Gaillac-Morgue : « Sandrine, vous avez soutenu ce projet depuis l’écriture du scénario, pourquoi ce coup de coeur ? »
Sandrine Bonnaire : « Il y a au départ ma relation d’amitié avec Caroline qui a co-écrit C’EST LA VIE de Jean-Pierre Améris. Caroline m’a fait lire une vingtaine de pages qui m’ont vraiment plu. Je l’ai encouragée à poursuivre et j’ai suivi toutes les étapes du projet. Cette histoire, simple en apparence, me plaît parce qu’elle raconte une vérité sur la vie : quelle que soit son origine sociale ou son niveau d’éducation, on peut changer son propre destin. Si on décide de mener à bien une passion, tout est possible. J’aime cette réplique qui résume le thème du film : « Quand on prend des risques, on peut perdre, mais quand on n’en prend pas, on perd toujours». »
Gaillac-Morgue : « Hélène se découvre brusquement une passion dévorante pour un jeu qui lui est tout à fait étranger, les échecs. Une passion qui va chambouler son quotidien ! »
Caroline Bottaro : « Au départ, Hélène ne se pose pas trop de questions sur son quotidien de femme mariée. J’aimais l’idée qu’elle ne soit pas une Madame Bovary qui rêve d’une autre vie. En voyant la sensualité qui émane de ce couple d’américains qui dispute une partie sur la terrasse de l’hôtel où elle travaille, elle se prend de passion pour le jeu d’échecs, comme si un homme lui faisait perdre la tête. Pourquoi ce coup de foudre chez cette femme à ce momentlà ? Comme Montaigne, je dirais simplement, «parce que c’était lui, parce que c’était moi». »
Sandrine Bonnaire : « Hélène n’est pas une femme malheureuse, ni une femme soumise, elle a choisi de suivre son mari pour vivre sur cette île. Il a fallu pendant un moment qu’elle prenne ses marques dans ce nouvel environnement où elle ne connaissait personne, mais elle a fait ce choix par amour. Puis avec le temps, son quotidien est devenu un peu insipide. À l’instant où elle découvre ce couple se prélassant en jouant aux échecs sous le soleil, elle est surprise, et le coup de foudre se déclare aussitôt avec son attirance pour cet homme et cette jeune femme qui ont l’air de tellement s’aimer. Elle est sensible à leur façon de prendre du temps, de savourer leur bonheur d’être ensemble. Le déclic ne se fait pas sur la partie d’échecs, mais sur la douceur intime qui émane de ce couple. Depuis la chambre, elle les observe d’abord, puis ses yeux glissent sur l’échiquier. D’ailleurs le film parle plus de sensualité ou d’amour que de jeux d’échecs... »

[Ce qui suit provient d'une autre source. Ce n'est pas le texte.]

(** C1, as the code has it. While the status is not [ready], [GET
    /api/chats] and [GET /api/chats/{chatId}/messages] answer 409 with the
    not-ready error and touch nothing; [GET /api/state] has no readiness
    test and answers 200 with the current state whatever the status. *)
Theorem guarded_reads_answer_409_state_answers_200
    (env : Env) (w : World) (req : Request) (res : Res) :
  method req = "GET" ->
  (pathname req = "/api/state" ->
   server env req res w
   = (Normal (Json 200 (BState (publicState (appState w)))), w))
  /\ (status (appState w) <> "ready" ->
      pathname req = "/api/chats" \/ messagePathMatch (pathname req) <> None ->
      server env req res w
      = (Normal (Json 409 (BError "Client is not ready yet.")), w)).
Proof.
  intro Hm; split.
  - intro Hp. unfold server. rewrite Hm, Hp; reflexivity.
  - intros Hs [Hp|Hp].
    + now apply server_chats_not_ready.
    + destruct (messagePathMatch (pathname req)) as [group|] eqn:Hg;
        [|now elim Hp].
      now apply (server_history_not_ready env w req res group).
Qed.

Lemma guarded_reads_answer_409_state_answers_200_witness :
  server Demo.env (Demo.get "/api/state" None) 7 (initialWorld Demo.t0)
  = (Normal (Json 200 (BState (initialState Demo.t0))), initialWorld Demo.t0)
  /\ server Demo.env (Demo.get "/api/chats" None) 7 (initialWorld Demo.t0)
     = (Normal (Json 409 (BError "Client is not ready yet.")), initialWorld Demo.t0)
  /\ server Demo.env (Demo.get "/api/chats/123@c.us/messages" (Some "5")) 7
       (initialWorld Demo.t0)
     = (Normal (Json 409 (BError "Client is not ready yet.")), initialWorld Demo.t0).
Proof.
  split; [|split].
  - apply (guarded_reads_answer_409_state_answers_200 Demo.env
             (initialWorld Demo.t0) (Demo.get "/api/state" None) 7);
      reflexivity.
  - apply (guarded_reads_answer_409_state_answers_200 Demo.env
             (initialWorld Demo.t0) (Demo.get "/api/chats" None) 7).
    + reflexivity.
    + simpl; discriminate.
    + left; reflexivity.
  - apply (guarded_reads_answer_409_state_answers_200 Demo.env
             (initialWorld Demo.t0)
             (Demo.get "/api/chats/123@c.us/messages" (Some "5")) 7).
    + reflexivity.
    + simpl; discriminate.
    + right; vm_compute; discriminate.
Defined.

(** C1, as the specification has it, fails on [GET /api/state]: the status
    is [starting] and the answer is not the 409. *)
Lemma state_endpoint_answers_while_not_ready :
  ~ (status (appState (initialWorld Demo.t0)) <> "ready" ->
     completion (server Demo.env (Demo.get "/api/state" None) 7)
       (initialWorld Demo.t0)
     = Normal (Json 409 (BError "Client is not ready yet."))).
Proof.
  intro H.
  assert (Hs : status (appState (initialWorld Demo.t0)) <> "ready")
    by (simpl; discriminate).
  specialize (H Hs). vm_compute in H. discriminate H.
Qed.

(** ** Reading the request body *)

(** A settled promise keeps its value. *)
Lemma readerStep_settled (env : Env) (r : Reader) (ev : ReqEvent)
    (v : Fallible JsValue) :
  promise r = Some v -> promise (readerStep env r ev) = Some v.
Proof.
  intro H. destruct ev as [chunk| |message]; simpl.
  - destruct (1000000 <? strlen (body r ++ chunk))%N; simpl; now rewrite ?H.
  - destruct (body r); simpl; [now rewrite H|].
    destruct (JSON_parse env _); simpl; now rewrite H.
  - now rewrite H.
Qed.

Lemma fold_settled (env : Env) (events : list ReqEvent) (r : Reader)
    (v : Fallible JsValue) :
  promise r = Some v -> promise (fold_left (readerStep env) events r) = Some v.
Proof.
  revert r; induction events as [|ev rest IH]; intros r H; simpl; [assumption|].
  apply IH. now apply readerStep_settled.
Qed.

(** An empty body: any number of empty chunks, then the end. *)
Lemma readBody_empty (env : Env) (n : nat) :
  readBody env (repeat (Data "") n ++ [End]) = Some (Resolved (JObj [])).
Proof.
  unfold readBody.
  induction n as [|n IH]; simpl; [reflexivity|exact IH].
Qed.

(** A body that arrives in one chunk within the size limit. *)
Lemma readBody_text (env : Env) (text : string) :
  text <> "" -> (strlen text <= 1000000)%N ->
  readBody env [Data text; End]
  = Some match JSON_parse env text with
         | Some v => Resolved v
         | None => Rejected "Invalid JSON payload"
         end.
Proof.
  intros Hne Hlen. unfold readBody; simpl.
  apply N.ltb_ge in Hlen. rewrite Hlen; simpl.
  destruct text as [|c text]; [now elim Hne|].
  destruct (JSON_parse env (String c text)); reflexivity.
Qed.

(** Chunks whose sizes add up beyond the limit reject the promise,
    whatever follows them. *)
Lemma strlen_append (a b : string) : strlen (a ++ b) = (strlen a + strlen b)%N.
Proof.
  unfold strlen. rewrite <- Nat2N.inj_add. f_equal.
  induction a as [|c a IH]; simpl; [reflexivity|now rewrite IH].
Qed.

Lemma data_steps_reject (env : Env) (chunks : list string) (r : Reader) :
  promise r = None \/ promise r = Some (Rejected "Payload too large") ->
  chunks <> [] ->
  (1000000 < strlen (body r) + fold_right N.add 0 (map strlen chunks))%N ->
  promise (fold_left (readerStep env) (map Data chunks) r)
  = Some (Rejected "Payload too large").
Proof.
  revert r; induction chunks as [|chunk rest IH]; intros r Hp Hne Hlen;
    [now elim Hne|].
  cbn [map fold_left fold_right] in *.
  set (r1 := readerStep env r (Data chunk)).
  assert (Hbody : body r1 = (body r ++ chunk)%string).
  { unfold r1; simpl. now destruct (1000000 <? strlen (body r ++ chunk))%N. }
  assert (Hp1 : promise r1 = None \/ promise r1 = Some (Rejected "Payload too large")).
  { unfold r1; simpl. destruct (1000000 <? strlen (body r ++ chunk))%N; simpl.
    - right. destruct Hp as [-> | ->]; reflexivity.
    - exact Hp. }
  destruct rest as [|next rest].
  - simpl in *. unfold r1; simpl.
    rewrite N.add_0_r, <- strlen_append in Hlen.
    apply N.ltb_lt in Hlen. rewrite Hlen; simpl.
    destruct Hp as [-> | ->]; reflexivity.
  - apply IH; [exact Hp1 | discriminate|].
    rewrite Hbody, strlen_append. lia.
Qed.

Lemma readBody_too_large (env : Env) (chunks : list string) (rest : list ReqEvent) :
  (1000000 < fold_right N.add 0 (map strlen chunks))%N ->
  readBody env (map Data chunks ++ rest) = Some (Rejected "Payload too large").
Proof.
  intro Hlen. unfold readBody. rewrite fold_left_app.
  apply fold_settled. apply data_steps_reject.
  - now left.
  - intro H; subst; simpl in Hlen; lia.
  - exact Hlen.
Qed.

Gaillac-Morgue : « Ce moment de cristallisation sur cette image idéalisée, c’est aussi un plaisir de cinéma, d’être fascinée par une image. »
Caroline Bottaro : « Oui, le regard d’Hélène sur ces amoureux jouant aux échecs sur la terrasse est délibérément subjectif, j’ai voulu que cette vision soit une image idéalisée. C’est le moment déclencheur de tout le parcours d’Hélène qui, en plus d’aspirer à la sensualité qu’elle perçoit chez le couple, va s’identifier à cette femme, en apparence si différente d’elle : elle la revoit en rêve, «endosse» littéralement sa combinaison en soie et, comme elle, retient ses cheveux en un vague chignon. Ce qui fascine Hélène chez cette américaine, c’est qu’elle batte son amant aux échecs. La première «gagnante» du film, c’est elle ! »
Gaillac-Morgue : « Comment est venue la belle idée de choisir Jennifer Beals pour le rôle de cette jeune femme américaine ? »
Caroline Bottaro : « Hélène est, comme moi, de la génération qui a vu FLASHDANCE à l’adolescence. Et si c’était la vraie Jennifer Beals qu’Hélène reconnaissait, jouant aux échecs ce jour-là ? Cette éventualité m’amusait ! D’autant qu’il y a des points communs entre le parcours d’Hélène et celui de cette jeune métallurgiste qui devient danseuse qu’incarnait Jennifer Beals dans FLASHDANCE. »
Gaillac-Morgue : « Hélène est attachante par son insoumission et sa détermination à vouloir transformer sa vie. Qu’est-ce qui lui donne cette force ? »
Caroline Bottaro : « Du moment où elle commence à jouer aux échecs, plus rien ne compte plus pour Hélène que le besoin d’apprendre, de se perfectionner, de satisfaire sa passion. Elle ne se pose pas de question, elle y va ! C’est sa force. »

Gaillac-Morgue : « C’est du même ordre, ou du même désordre, qu’une passion amoureuse ! »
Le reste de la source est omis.